(* ===== verification/UfsRights.v ===== *)
(** What no call but [ufs_delete] and [ufs_chmod] can take from a file: its entry stays
    in use under the same name, owner and permission bits, whatever the arguments are
    and whatever the disk answers. *)
From S2P Require Import Prelude CString Blk Ufs UfsSpec Users.

(** * Bytes of the directory *)

Section bytes.
Implicit Types (l dir : list Z).

(** Only the bytes from [lo] up to [hi] may differ. *)
Definition within_bytes (lo hi : Z) l l' : Prop :=
  zlen l' = zlen l /\ forall j, 0 <= j -> ~ (lo <= j < hi) -> l'.[j] = l.[j].

Lemma within_bytes_refl lo hi l : within_bytes lo hi l l.
Proof. done. Qed.

Lemma within_bytes_trans lo hi l1 l2 l3 :
  within_bytes lo hi l1 l2 -> within_bytes lo hi l2 l3 -> within_bytes lo hi l1 l3.
Proof. intros [Z1 H1] [Z2 H2]. split; [congruence|]. intros j Hj Hn. by rewrite H2, H1. Qed.

Lemma within_bytes_aset lo hi l i v : 0 <= lo <= i -> i < hi -> within_bytes lo hi l (l.[i <- v]).
Proof. intros Hi Hh. split; [apply aset_length|]. intros j Hj Hn. apply aget_aset_ne; lia. Qed.

Lemma within_bytes_u32 lo hi l i v : 0 <= lo <= i -> i + 4 <= hi -> within_bytes lo hi l (write_u32 l i v).
Proof.
  intros Hi Hh. unfold write_u32.
  repeat (eapply within_bytes_trans; [|apply within_bytes_aset; lia]). done.
Qed.

Lemma within_bytes_for_each lo hi l a b (g : Z -> list Z -> list Z) :
  (forall i l', a <= i < b -> within_bytes lo hi l' (g i l')) -> within_bytes lo hi l (for_each a b g l).
Proof.
  intros Hg. apply for_each_keep; [done|]. intros i l' Hi Hl. eapply within_bytes_trans; [done|by apply Hg].
Qed.

Lemma set_name_bytes dir e nm : 0 <= e -> within_bytes e (e + 20) dir (set_name dir e nm).
Proof.
  intros He. unfold set_name. ufs_consts.
  assert (Hc : within_bytes e (e + 20) dir (str_copy dir e nm (20 - 1)).1 /\
    0 <= (str_copy dir e nm (20 - 1)).2).
  { unfold str_copy. apply (for_range_cases 0 (20 - 1) _ dir (fun _ d => within_bytes e (e + 20) dir d)
      (fun r => within_bytes e (e + 20) dir (match r with inr r => r | inl d => (d, 20 - 1) end).1 /\
         0 <= (match r with inr r => r | inl d => (d, 20 - 1) end).2)); [lia|done| |].
    - intros j d Hj Hd. destruct (_ =? 0); [split; [done|simpl; lia]|].
      eapply within_bytes_trans; [done|]. apply within_bytes_aset; lia.
    - intros d Hd. split; [done|simpl; lia]. }
  destruct (str_copy _ _ _ _) as [d n]. destruct Hc as [Hd Hn]. simpl in Hd, Hn.
  eapply within_bytes_trans; [done|]. apply within_bytes_for_each. intros i l' Hi.
  apply within_bytes_aset; lia.
Qed.

Lemma init_entry_bytes dir e nm owner : 0 <= e -> within_bytes e (e + 40) dir (init_entry dir e nm owner).
Proof.
  intros He. unfold init_entry, UFS_OFF_START_LBA, UFS_OFF_SIZE, UFS_OFF_CAPACITY, UFS_OFF_OWNER, UFS_OFF_PERM.
  eapply within_bytes_trans; [|apply within_bytes_aset; lia].
  repeat (eapply within_bytes_trans; [|apply within_bytes_u32; lia]).
  destruct (set_name_bytes dir e nm He) as [Hz Hn]. split; [done|]. intros j Hj Hout. apply Hn; lia.
Qed.

(** ** Rights *)

(** Every entry in use keeps its name, owner and permission bits; only the bytes of the
    start, the size and the capacity may differ. *)
Definition rights_kept dir dir' : Prop :=
  zlen dir' = zlen dir /\
  forall h k, 0 <= h < 64 -> entry_used dir h = true -> 0 <= k < 40 -> ~ (20 <= k < 32) ->
    dir'.[entry_off h + k] = dir.[entry_off h + k].

Lemma rights_used dir dir' h :
  rights_kept dir dir' -> 0 <= h < 64 -> entry_used dir h = true -> entry_used dir' h = true.
Proof.
  intros [_ Hk] Hh Hu. unfold entry_used in *. specialize (Hk h 0 Hh Hu ltac:(lia) ltac:(lia)).
  rewrite Z.add_0_r in Hk. by rewrite Hk.
Qed.

Lemma rights_refl dir : rights_kept dir dir.
Proof. done. Qed.

Lemma rights_trans dir1 dir2 dir3 :
  rights_kept dir1 dir2 -> rights_kept dir2 dir3 -> rights_kept dir1 dir3.
Proof.
  intros H12 H23. split; [destruct H12, H23; congruence|]. intros h k Hh Hu Hk Hn.
  destruct H23 as [_ H23]. rewrite H23; [by apply H12|done|by apply (rights_used dir1)|done|done].
Qed.

(** A store into the three fields of an entry, or into an entry that is not in use. *)
Lemma rights_field dir dir' h lo hi :
  0 <= h < 64 -> 20 <= lo -> hi <= 32 -> within_bytes (entry_off h + lo) (entry_off h + hi) dir dir' ->
  rights_kept dir dir'.
Proof.
  intros Hh Hlo Hhi [Hz Hw]. split; [done|]. intros j k Hj _ Hk Hn. ufs_consts. apply Hw; lia.
Qed.

Lemma rights_unused dir dir' h :
  0 <= h < 64 -> entry_used dir h = false -> within_bytes (entry_off h) (entry_off h + 40) dir dir' ->
  rights_kept dir dir'.
Proof.
  intros Hh Hf [Hz Hw]. split; [done|]. intros j k Hj Hu Hk _.
  assert (j <> h) by congruence. ufs_consts. apply Hw; lia.
Qed.

(** In the terms of the entries. *)
Lemma rights_identity dir dir' h :
  rights_kept dir dir' -> 0 <= h < 64 -> entry_used dir h = true ->
  same_identity (dirent_at dir h) (dirent_at dir' h).
Proof.
  intros Hr Hh Hu. pose proof (rights_used _ _ _ Hr Hh Hu) as Hu'. destruct Hr as [Hz Hk].
  unfold same_identity, dirent_at. cbn [de_used de_name de_owner de_perm]. split; [congruence|]. split.
  - f_equal. apply array_ext; [unfold slice, zlen in *; rewrite !length_take, !length_drop; lia|].
    intros i Hi. assert (Hi20 : 0 <= i < 20).
    { unfold slice, UFS_NAME_MAX, zlen in Hi. rewrite length_take in Hi. lia. }
    rewrite !slice_get by (ufs_consts; lia). apply Hk; try done; lia.
  - split; [|apply Hk; try done; unfold UFS_OFF_PERM; lia].
    apply read_u32_ext. unfold UFS_OFF_OWNER. intros i Hi.
    replace i with (entry_off h + (i - entry_off h)) by lia. apply Hk; try done; lia.
Qed.
End bytes.

(** * The operations *)

Section operations.
Context {D : Type} {B : BlockDev D}.
Implicit Types (s : ufs D) (nm buf : list Z).

Definition rights s s' : Prop := rights_kept (directory s) (directory s').

Lemma persist_dir s ok : directory (persist_and_return s ok).1 = directory s.
Proof.
  unfold persist_and_return, persist_directory, persist_superblock. destruct (ata_write_sectors _ _ _ _) as [r d].
  destruct (negb (r =? 0)); [done|]. destruct (ata_write_sectors _ _ _ _) as [r2 d2]. by destruct (negb (r2 =? 0)).
Qed.

Lemma valid_slot s h : handle_valid s h = true -> 0 <= h < 64.
Proof. unfold handle_valid. change UFS_MAX_ENTRIES with 64. intros Hv. bool_prop. lia. Qed.

Lemma ufs_truncate_rights s h n : rights s (ufs_truncate s h n).1.
Proof.
  unfold rights, ufs_truncate. destruct (handle_valid s h) eqn:Hv; cbn [negb]; [|done].
  destruct (n >? _); [done|]. rewrite persist_dir. cbn [with_directory directory]. apply valid_slot in Hv.
  apply (rights_field _ _ h 24 28); [done|lia|lia|]. unfold UFS_OFF_SIZE. ufs_consts.
  apply within_bytes_u32; lia.
Qed.

Lemma ufs_create_bytes s nm owner :
  directory (ufs_create s nm owner).1 = directory s /\ (ufs_create s nm owner).2 = -1 \/
  exists h, 0 <= h < 64 /\ entry_used (directory s) h = false /\
    within_bytes (entry_off h) (entry_off h + 40) (directory s) (directory (ufs_create s nm owner).1) /\
    ((ufs_create s nm owner).2 = h \/ (ufs_create s nm owner).2 = -1).
Proof.
  unfold ufs_create. repeat (split_if; [by left|]).
  pose proof (find_first_spec 0 UFS_MAX_ENTRIES (fun i => negb (entry_used (directory s) i))) as Hf.
  destruct (find_first _ _ _) as [h|]; [|by left]. destruct Hf as (Hh & Hu & _).
  change UFS_MAX_ENTRIES with 64 in Hh. apply negb_true_iff in Hu. right. exists h. split; [done|]. split; [done|].
  rewrite persist_dir. split; [apply init_entry_bytes; ufs_consts; lia|].
  unfold persist_and_return. repeat (case_match; simpl; auto).
Qed.

Lemma ufs_create_rights s nm owner : rights s (ufs_create s nm owner).1.
Proof.
  destruct (ufs_create_bytes s nm owner) as [[Hd _]|(h & Hh & Hu & Hb & _)]; unfold rights; [by rewrite Hd|].
  by apply (rights_unused _ _ h).
Qed.

Lemma ensure_capacity_rights s h n s' r :
  0 <= h < 64 -> ensure_capacity s h n = Some (s', r) -> rights s s'.
Proof.
  intros Hh. unfold rights, ensure_capacity. split_if; [intros [= <- _]; done|].
  destruct (double_until _ _ _) as [c|]; cbn [mbind option_bind]; [|done]. split_if; [intros [= <- _]; done|].
  destruct (if _ >? 0 then _ else _) as [[d q]|]; cbn [mbind option_bind]; [|done].
  split_if; [intros [= <- _]; done|]. intros [= Eq]. apply (f_equal fst) in Eq. cbn [fst] in Eq. subst s'.
  rewrite persist_dir. cbn [with_next with_directory with_disk directory].
  apply (rights_field _ _ h 20 32); [done|lia|lia|]. unfold UFS_OFF_START_LBA, UFS_OFF_CAPACITY. ufs_consts.
  eapply within_bytes_trans; apply within_bytes_u32; lia.
Qed.

Lemma ufs_write_at_rights s h offset buf len s' r : ufs_write_at s h offset buf len = Some (s', r) -> rights s s'.
Proof.
  unfold ufs_write_at. destruct (handle_valid s h) eqn:Hv; cbn [negb]; [|intros [= <- _]; done].
  apply valid_slot in Hv. split_if; [intros [= <- _]; done|].
  destruct (if len >? 0 then _ else _) as [[s1 r1]|] eqn:Ee; cbn [mbind option_bind]; [|done].
  assert (Hr1 : rights s s1).
  { revert Ee. split_if; [by apply ensure_capacity_rights|]. by intros [= <- _]. }
  split_if; [by intros [= <- _]|].
  destruct (write_sectors _ _ _ _ _) as [[d q]|]; cbn [mbind option_bind]; [|done].
  split_if; [by intros [= <- _]|]. split_if; [|by intros [= <- _]].
  intros [= Eq]. apply (f_equal fst) in Eq. cbn [fst] in Eq. subst s'.
  unfold rights. rewrite persist_dir. cbn [with_directory with_disk directory].
  apply (rights_trans _ (directory s1)); [done|]. apply (rights_field _ _ h 24 28); [done|lia|lia|].
  unfold UFS_OFF_SIZE. ufs_consts. apply within_bytes_u32; lia.
Qed.

Lemma ufs_read_at_rights s h offset out len s' out' r :
  ufs_read_at s h offset out len = Some (s', out', r) -> rights s s'.
Proof.
  unfold ufs_read_at, rights. split_if; [by intros [= <- _ _]|]. cbv zeta. split_if; [by intros [= <- _ _]|].
  destruct (read_sectors _ _ _ _ _) as [[[d o] q]|]; cbn [mbind option_bind]; [|done].
  by split_if; intros [= <- _ _].
Qed.

(** Saving the accounts: only the entry of the password file is made or changed. *)
Lemma persist_rights accounts s s' : persist accounts s = Some s' -> rights s s'.
Proof.
  unfold persist. cbv zeta. set (buf := passwd_image _ _). set (h := ufs_find s PASSWD_FILE).
  assert (Ht : forall t, t = (if h <? 0 then
      let (s, handle) := ufs_create s PASSWD_FILE 0 in
      if handle <? 0 then (s, handle) else ((ufs_chmod s handle 0).1, handle)
    else ((ufs_truncate s h 0).1, h)) -> rights s t.1).
  { intros t ->. destruct (h <? 0); [|apply ufs_truncate_rights].
    pose proof (ufs_create_rights s PASSWD_FILE 0) as Hr. pose proof (ufs_create_bytes s PASSWD_FILE 0) as Hb.
    destruct (ufs_create s PASSWD_FILE 0) as [s1 n]. cbn [fst snd] in *. destruct (n <? 0) eqn:En; [done|]. bool_prop.
    destruct Hb as [[_ ?]|(i & Hi & Hu & Hw & [-> |?])]; [lia| |lia].
    cbn [fst]. unfold ufs_chmod. destruct (handle_valid s1 i); cbn [negb]; [|done].
    unfold rights. rewrite persist_dir. cbn [with_directory directory]. apply (rights_unused _ _ i); [done|done|].
    eapply within_bytes_trans; [done|]. unfold UFS_OFF_PERM. ufs_consts. apply within_bytes_aset; lia. }
  destruct (if h <? 0 then _ else _) as [s1 n]. specialize (Ht _ eq_refl). cbn [fst] in Ht.
  destruct (n <? 0); [by intros [= <-]|].
  destruct (ufs_write_at s1 n 0 buf _) as [[s2 q]|] eqn:Ew; cbn [mbind option_bind]; [|done].
  intros [= <-]. apply (rights_trans _ (directory s1)); [done|]. by eapply ufs_write_at_rights.
Qed.

Lemma users_add_rights accounts s nm pw id a s' r : users_add accounts s nm pw id = Some (a, s', r) -> rights s s'.
Proof.
  unfold users_add. split_if; [by intros [= _ <- _]|]. destruct (find_first _ _ _); [by intros [= _ <- _]|].
  destruct (find_first _ _ _) as [slot|]; [|by intros [= _ <- _]]. cbv zeta.
  destruct (persist _ _) as [s1|] eqn:Ep; cbn [mbind option_bind]; [|done]. intros [= _ <- _]. by eapply persist_rights.
Qed.
End operations.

======

Your reply must contain exactly the lines from the first line of the data through the line holding "Proof. intros [Z1", and nothing more.

(* ===== verification/UfsRights.v ===== *)
(** What no call but [ufs_delete] and [ufs_chmod] can take from a file: its entry stays
    in use under the same name, owner and permission bits, whatever the arguments are
    and whatever the disk answers. *)
From S2P Require Import Prelude CString Blk Ufs UfsSpec Users.

(** * Bytes of the directory *)

Section bytes.
Implicit Types (l dir : list Z).

(** Only the bytes from [lo] up to [hi] may differ. *)
Definition within_bytes (lo hi : Z) l l' : Prop :=
  zlen l' = zlen l /\ forall j, 0 <= j -> ~ (lo <= j < hi) -> l'.[j] = l.[j].

Lemma within_bytes_refl lo hi l : within_bytes lo hi l l.
Proof. done. Qed.

Lemma within_bytes_trans lo hi l1 l2 l3 :
  within_bytes lo hi l1 l2 -> within_bytes lo hi l2 l3 -> within_bytes lo hi l1 l3.
Proof. intros [Z1 H1] [Z2 H2]. split; [congruence|]. intros j Hj Hn. by rewrite H2, H1. Qed.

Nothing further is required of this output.